My recent article titled Cybersexy seems to have rubbed some people the wrong way. Well, I say mission accomplished. Had the gentleman I was trying to date “listened” as attentively as those reading my blog post then maybe we would be out on a date and I wouldn’t be typing this follow-up article.
My experience was one that I would rather forget, but I’ve learned that although some people are honest about who they are some are not. My intention was to not to deter anyone from Internet dating. There are many success stories, but for the sake of those that have had bad luck here are some things to keep in mind:
Take Your Time and Read: Be sure to read their profile and if you are chatting through email or Instant Messaging, take the time to actually read and comprehend what the other person is saying. This is a potential suitor, boyfriend/girlfriend or possibly a life mate. Don’t skim through the email. Read it and get to know this person well. After all, this is the meet and greet before the actual in-person meeting.
Pay Attention: I have found that people are more open over the Internet because there is no risk. If you don’t like something you never have to answer another email or IM. As well, IM can move fast if you have come across an expert typist who talks a lot. Tell him/her to slow down to give you time to read their responses. Take your eyes off the computer and you might miss something important and this can lead to misunderstandings or lead the person to believe you are distracted.
Ask Questions: If you don’t understand what is being conveyed ask questions. Why not ask as many questions as possible? Don’t you want to know as much about this person as you possibly can? Don’t be afraid to ask hard questions. Take advantage of this “no risk” zone. Get all the good, bad and ugly on this person.
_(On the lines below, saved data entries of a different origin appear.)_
(** C8 fails as stated: for the sample drawn from an exhausted
    entropy source (rotation speed 1000, torque 5) the stored power
    is not [2 pi r t / 60] evaluated at the binary64 nearest to pi,
    and it stays more than 0.0003 below the exact value of the formula
    at any pi of at least 3.141592. *)
Lemma mock_power_is_not_two_pi :
  let data := fst (Mock.mock_sample (S754_zero false) []) in
  data !! "rotation_speed" = Some (VInt 1000) /\
  data !! "torque" = Some (VInt 5) /\
  exists (m : positive) (e : Z),
    data !! "power" = Some (VFloat (S754_finite false m e)) /\
    S754_finite false m e <> Mock.power_formula Spec.pi64 1000 5 /\
    forall pi : Q,
      (3141592 # 1000000 <= pi)%Q ->
      (F64.to_Q false m e + (3 # 10000) < Spec.power_exact pi 1000 5)%Q.
Proof.
  cbv zeta. split; [reflexivity|]. split; [reflexivity|].
  exists 4605619646273071%positive, (-43). split; [by vm_compute|].
  split; [by vm_compute|].
  intros pi Hpi. unfold Spec.power_exact.
  assert (E : (F64.to_Q false 4605619646273071 (-43) == 4605619646273071 # 8796093022208)%Q)
    by reflexivity.
  rewrite E. clear E.
  apply Qlt_le_trans with (2 * (3141592 # 1000000) * inject_Z 1000 * inject_Z 5 / 60)%Q;
    [reflexivity|].
  apply Qmult_le_compat_r; [|discriminate].
  apply Qmult_le_compat_r; [|discriminate].
  apply Qmult_le_compat_r; [|discriminate].
  apply Qmult_le_l; [reflexivity | exact Hpi].
Qed.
Be Honest: Depending on your intentions be honest about it. The worse thing you can do is waste someone’s time. Be clear about why you are contacting this person and what your expectations are. If you just want to chat, meet for an occasional “bootie call” or looking for your husband or wife please just say that. Be honest when writing your profile and don’t put a picture up that is five years old (recent pictures please). No, you don’t have to tell your life story; basic but interesting information about who you are is sufficient. Don’t try to be what you are not.
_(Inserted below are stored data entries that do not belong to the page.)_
Lemma getResult_rounds_on_the_grid_witness :
  initialized Demo.offset = true
  /\ (exists r,
        outcome (getResult Demo.unrounded Demo.specified Demo.roomy
                   Demo.offset) = Return r
        /\ res_coordinates r = coordinates Demo.offset)
  /\ (exists r,
        outcome (getResult Demo.tight Demo.specified Demo.roomy
                   Demo.offset) = Return r
        /\ res_coordinates r = Demo.rect 1 0 9 10
        /\ integral_rect (res_coordinates r) = true
        /\ within (Demo.from_two_fifths (imageSize Demo.offset) "area"
                     (visibleArea Demo.offset))
             (coordinates Demo.offset) = true
        /\ keeps_restrictions
             (value (sizeRestrictions Demo.tight Demo.specified Demo.offset))
             (Demo.intersect
                (value (positionRestrictions Demo.tight Demo.offset))
                (visibleArea Demo.offset))
             (coordinates Demo.offset) (res_coordinates r)).
Proof.
  split; [ reflexivity | ].
  destruct (getResult_rounds_on_the_grid _ _ _
              Demo.unrounded Demo.specified Demo.roomy Demo.offset eq_refl)
    as (U & _).
  destruct (getResult_rounds_on_the_grid _ _ _
              Demo.tight Demo.specified Demo.roomy Demo.offset eq_refl)
    as (_ & S).
  split; [ apply U; reflexivity | ].
  destruct (S eq_refl (fun p => eq_refl) eq_refl) as (r & O & C & I & K & _).
  exists r. split; [ exact O | ]. split; [ rewrite C; reflexivity | ].
  split; [ exact I | ]. split; [ reflexivity | ].
  apply (K (Demo.rect 1 0 10 10)); [ reflexivity | ].
  unfold keeps_restrictions. repeat split; intros _; reflexivity.
Defined.

(* ===================================================================== *)
(** ** Further properties of the component *)
(* ===================================================================== *)

Local Open Scope list_scope.

Section Further.

Variable Element : Type.
Variable StencilEvent : Type.
Variable NormalizedEvent : Type.
Variable props : Props Element NormalizedEvent.
Variable core : Core Element StencilEvent NormalizedEvent.
Variable refs : Refs Element.
Variable NODE_ENV : string.

Ltac split_more :=
  repeat match goal with
         | |- context [if ?b then _ else _] => destruct b
         end;
  reflexivity.

Ltac close_run :=
  cbn [outcome final emitted modify ret tell throw get app];
  rewrite ?app_nil_r; reflexivity.

(** *** Reporting the result *)

Lemma getResult_run (d : Data) :
  getResult props core refs d
  = {| outcome := Return (resultOf props core refs d);
       final := d;
       emitted := resultCalls props core refs d |}.
Proof.
  unfold getResult, prepareResult, updateCanvas, resultOf, resultCalls,
    reportedCoordinates, draws.
  rewrite bind_get.
  destruct (initialized d); cbn [andb].
  - destruct (roundResult props).
    + rewrite bind_assoc, bind_get, bind_assoc, bind_tell, bind_ret.
      destruct (canvas props && truthy_string (src props) && imageLoaded d);
        cbn [andb].
      * destruct (is_set (ref_canvas refs)).
        -- rewrite bind_tell. reflexivity.
        -- rewrite bind_ret. reflexivity.
      * reflexivity.
    + rewrite bind_ret.
      destruct (canvas props && truthy_string (src props) && imageLoaded d);
        cbn [andb].
      * destruct (is_set (ref_canvas refs)).
        -- rewrite bind_tell. reflexivity.
        -- rewrite bind_ret. reflexivity.
      * reflexivity.
  - rewrite bind_ret.
    destruct (canvas props && truthy_string (src props) && imageLoaded d);
      cbn [andb].
    + destruct (is_set (ref_canvas refs)).
      * rewrite bind_tell. reflexivity.
      * rewrite bind_ret. reflexivity.
    + reflexivity.
Qed.

Lemma onChangeCoordinates_run (c : Rect) (debounced : bool) (d : Data) :
  onChangeCoordinates props core refs c debounced d
  = {| outcome := Return tt;
       final := set_coordinates c d;
       emitted := notifications props core refs debounced
                    (set_coordinates c d) |}.
Proof.
  unfold onChangeCoordinates, update, notifications.
  rewrite bind_modify.
  destruct (listens_change props); [ | reflexivity ].
  destruct (debounced && debounce props); [ reflexivity | ].
  rewrite (bind_run _ _ _ _ (getResult_run (set_coordinates c d))).
  reflexivity.
Qed.

Lemma changes_app (l l' : list (Effect Element StencilEvent NormalizedEvent)) :
  changes (l ++ l') = changes l ++ changes l'.
Proof.
  induction l as [ | e l IH]; [ reflexivity | ].
  cbn [app changes]. destruct e; rewrite IH; reflexivity.
Qed.

Lemma debounces_app
  (l l' : list (Effect Element StencilEvent NormalizedEvent)) :
  debounces (l ++ l') = (debounces l + debounces l')%nat.
Proof.
  induction l as [ | e l IH]; [ reflexivity | ].
  cbn [app debounces]. destruct e; rewrite IH; reflexivity.
Qed.

Lemma drawings_app
  (l l' : list (Effect Element StencilEvent NormalizedEvent)) :
  drawings (l ++ l') = drawings l ++ drawings l'.
Proof.
  induction l as [ | e l IH]; [ reflexivity | ].
  cbn [app drawings]. destruct e; rewrite IH; reflexivity.
Qed.

Lemma resultCalls_quiet (d : Data) :
  changes (resultCalls props core refs d) = []
  /\ debounces (resultCalls props core refs d) = O.
Proof.
  unfold resultCalls.
  destruct (initialized d && roundResult props);
    destruct (draws props d && is_set (ref_canvas refs));
    split; reflexivity.
Qed.

Lemma notifications_changes (debounced : bool) (d : Data) :
  changes (notifications props core refs debounced d)
  = (if listens_change props && negb (debounced && debounce props)
     then [resultOf props core refs d] else [])
  /\ debounces (notifications props core refs debounced d)
     = (if listens_change props && (debounced && debounce props)
        then 1%nat else O).
Proof.
  unfold notifications.
  destruct (resultCalls_quiet d) as (C & D).
  destruct (listens_change props); [ | split; reflexivity ].
  destruct (debounced && debounce props); [ split; reflexivity | ].
  rewrite changes_app, debounces_app, C, D. split; reflexivity.
Qed.

Lemma notifications_only (debounced : bool) (d : Data) :
  forallb is_notification (notifications props core refs debounced d) = true.
Proof.
  unfold notifications, resultCalls.
  destruct (listens_change props); [ | reflexivity ].
  destruct (debounced && debounce props); [ reflexivity | ].
  destruct (initialized d && roundResult props);
    destruct (draws props d && is_set (ref_canvas refs)); reflexivity.
Qed.

(** X1.  [getResult] only reads: it leaves the data as they are, and it
    emits and schedules nothing.  Whenever it returns, the visible area it
    reports is a copy of the current one or [null], never [undefined].
    And it does return, without asking for a rounding, whenever there is
    nothing to round (the cropper is not initialized, or [roundResult] is
    unset): the rounding is the only step of it that consults the
    stencil. *)
Theorem getResult_only_reads (d : Data) :
  final (getResult props core refs d) = d
  /\ changes (emitted (getResult props core refs d)) = []
  /\ debounces (emitted (getResult props core refs d)) = O
  /\ (forall r,
        outcome (getResult props core refs d) = Return r ->
        res_visibleArea r = copy_or_null (visibleArea d)
        /\ res_visibleArea r <> Undefined
        /\ (is_set (visibleArea d) = false -> res_visibleArea r = Null))
  /\ (initialized d && roundResult props = false ->
      roundings (emitted (getResult props core refs d)) = []
      /\ exists r, outcome (getResult props core refs d) = Return r).
Proof.
  rewrite getResult_run. cbn [final emitted outcome].
  destruct (resultCalls_quiet d) as (C & D).
  split; [ reflexivity | ]. split; [ exact C | ]. split; [ exact D | ].
  split.
  - intros r E. injection E as <-. cbn [resultOf res_visibleArea].
    split; [ reflexivity | ].
    split; destruct (visibleArea d); try discriminate; reflexivity.
  - intros N. split; [ | eexists; reflexivity ].
    unfold resultCalls. rewrite N. cbn [app].
    destruct (draws props d && is_set (ref_canvas refs)); reflexivity.
Qed.

(** X2.  Until the cropper is initialized (a visible area is set and the image
    is loaded), [getResult] reports [DEFAULT_COORDINATES] whatever the
    current coordinates are, and asks for no rounding even when
    [roundResult] is set. *)
Theorem getResult_before_initialization (d : Data) :
  initialized d = false ->
  exists r,
    outcome (getResult props core refs d) = Return r
    /\ res_coordinates r = DEFAULT_COORDINATES core
    /\ roundings (emitted (getResult props core refs d)) = [].
Proof.
  intros I. rewrite getResult_run. eexists. split; [ reflexivity | ].
  cbn [emitted resultOf res_coordinates].
  unfold reportedCoordinates, resultCalls. rewrite I. cbn [andb app].
  split; [ reflexivity | ].
  destruct (draws props d && is_set (ref_canvas refs)); reflexivity.
Qed.

(** X3.  [getResult] draws on the canvas exactly when the [canvas] prop is
    set, there is a source, the image is loaded and the canvas node
    exists; what it draws is the current rectangle as stored, also when
    the coordinates it reports are the rounded ones. *)
Theorem getResult_draws_the_stored_rectangle (d : Data) :
  drawings (emitted (getResult props core refs d))
  = if canvas props && truthy_string (src props) && imageLoaded d
       && is_set (ref_canvas refs)
    then [coordinates d] else [].
Proof.
  rewrite getResult_run. cbn [emitted]. unfold resultCalls, draws.
  rewrite drawings_app.
  destruct (initialized d && roundResult props);
    destruct (canvas props && truthy_string (src props) && imageLoaded d
              && is_set (ref_canvas refs)); reflexivity.
Qed.

(** *** Telling the host *)

(** X4.  Storing new coordinates tells the host at most once: without a
    [change] listener nothing is emitted or scheduled; with a debounced
    call and a truthy [debounce] prop one debounced update is scheduled
    and nothing is emitted at once; otherwise exactly one [change] event
    is emitted at once, whose payload is the result in the state that
    already holds the new coordinates. *)
Theorem onChangeCoordinates_tells_once
  (c : Rect) (debounced : bool) (d : Data) :
  let r := onChangeCoordinates props core refs c debounced d in
  outcome r = Return tt
  /\ final r = set_coordinates c d
  /\ changes (emitted r)
     = (if listens_change props && negb (debounced && debounce props)
        then [resultOf props core refs (set_coordinates c d)] else [])
  /\ debounces (emitted r)
     = (if listens_change props && (debounced && debounce props)
        then 1%nat else O).
Proof.
  intros r. subst r. rewrite onChangeCoordinates_run.
  cbn [outcome final emitted].
  destruct (notifications_changes debounced (set_coordinates c d)) as (C & D).
  repeat split; assumption.
Qed.

(** *** Applying transforms and handling gestures *)

Lemma applyTransform_general (t : Transforms) (zoomed limited : bool) (d : Data) :
  let p := transformParams props core refs d t limited in
  let c := applyTransformAlgorithm core p in
  let q := with_coordinates (getPublicProperties props core refs d) c in
  let d1 := if zoomed then set_visibleArea (autoZoomAlgorithm core q) d else d in
  applyTransform props core refs t zoomed limited d
  = {| outcome := Return c;
       final := set_coordinates c d1;
       emitted :=
         CallApplyTransform p
         :: (if zoomed then [CallAutoZoom q] else [])
            ++ notifications props core refs false (set_coordinates c d1) |}.
Proof.
  intros p c q d1. unfold applyTransform, autoZoom.
  rewrite bind_get, bind_tell. fold p. fold c.
  destruct zoomed.
  - rewrite bind_assoc, bind_get, bind_assoc, bind_tell, bind_modify.
    fold q. cbv beta.
    rewrite (bind_run _ _ _ _ (onChangeCoordinates_run c false _)).
    subst d1. close_run.
  - rewrite bind_ret.
    rewrite (bind_run _ _ _ _ (onChangeCoordinates_run c false _)).
    subst d1. close_run.
Qed.

Lemma onMove_run (event : Event StencilEvent) (d : Data) :
  let g := getPublicProperties props core refs d in
  let e := normalizeEventAlgorithm core g event in
  let p :=
    with_coordinates
      (with_positionRestrictions g
         (limitBy core (value (positionRestrictions props d)) (visibleArea d)))
      (coordinates d) in
  let c := moveAlgorithm props p e in
  onMove props core refs event d
  = {| outcome := Return tt;
       final := set_coordinates c d;
       emitted :=
         CallNormalizeEvent g event :: CallMoveAlgorithm p e
         :: notifications props core refs true (set_coordinates c d) |}.
Proof.
  intros g e p c. unfold onMove, normalizeEvent.
  rewrite bind_get, bind_assoc, bind_get, bind_assoc, bind_tell, bind_ret,
    bind_tell.
  fold g. fold e. fold p. fold c.
  rewrite onChangeCoordinates_run. reflexivity.
Qed.

Lemma onResize_run (event : Event StencilEvent) (d : Data) :
  exists p e,
    let c := resizeAlgorithm props p e in
    onResize props core refs event d
    = {| outcome := Return tt;
         final := set_coordinates c d;
         emitted :=
           CallNormalizeEvent (getPublicProperties props core refs d) event
           :: CallResizeAlgorithm p e
           :: notifications props core refs true (set_coordinates c d) |}.
Proof.
  unfold onResize, normalizeEvent.
  rewrite bind_get, bind_assoc, bind_get, bind_assoc, bind_tell, bind_ret,
    bind_tell.
  do 2 eexists. cbv zeta.
  rewrite onChangeCoordinates_run. reflexivity.
Qed.

Lemma onManipulateImage_run (event : Event StencilEvent) (d : Data) :
  let g := getPublicProperties props core refs d in
  let e := normalizeEventAlgorithm core g event in
  let r :=
    manipulateImage core g e (imageRestriction props)
      (settings_resize_stencil core) in
  let d1 := set_coordinates (snd r) (set_visibleArea (fst r) d) in
  onManipulateImage props core refs event d
  = {| outcome := Return tt;
       final := d1;
       emitted :=
         CallNormalizeEvent g event
         :: CallManipulateImage g e (imageRestriction props)
              (settings_resize_stencil core)
         :: notifications props core refs true d1 |}.
Proof.
  intros g e r d1. unfold onManipulateImage, normalizeEvent.
  rewrite bind_get, bind_assoc, bind_get, bind_assoc, bind_tell, bind_ret,
    bind_tell, bind_modify.
  fold g. fold e. fold r.
  rewrite onChangeCoordinates_run. reflexivity.
Qed.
I learned a valuable lesson with my first Internet dating experience and that is it is not for me. Ironically, as a writer one would be prone to believe I’d have the least amount of problems getting my point across through text. (You probably don’t understand anything I have said here either). I am apt to believe it had nothing to do with that, but that there was something about me he didn’t find appealing. Still, Internet dating works for many and those that have achieved success made sure there were no misconceptions or misunderstandings from the beginning. Take your time, get to know the person, be attentive, ask questions and most importantly be honest.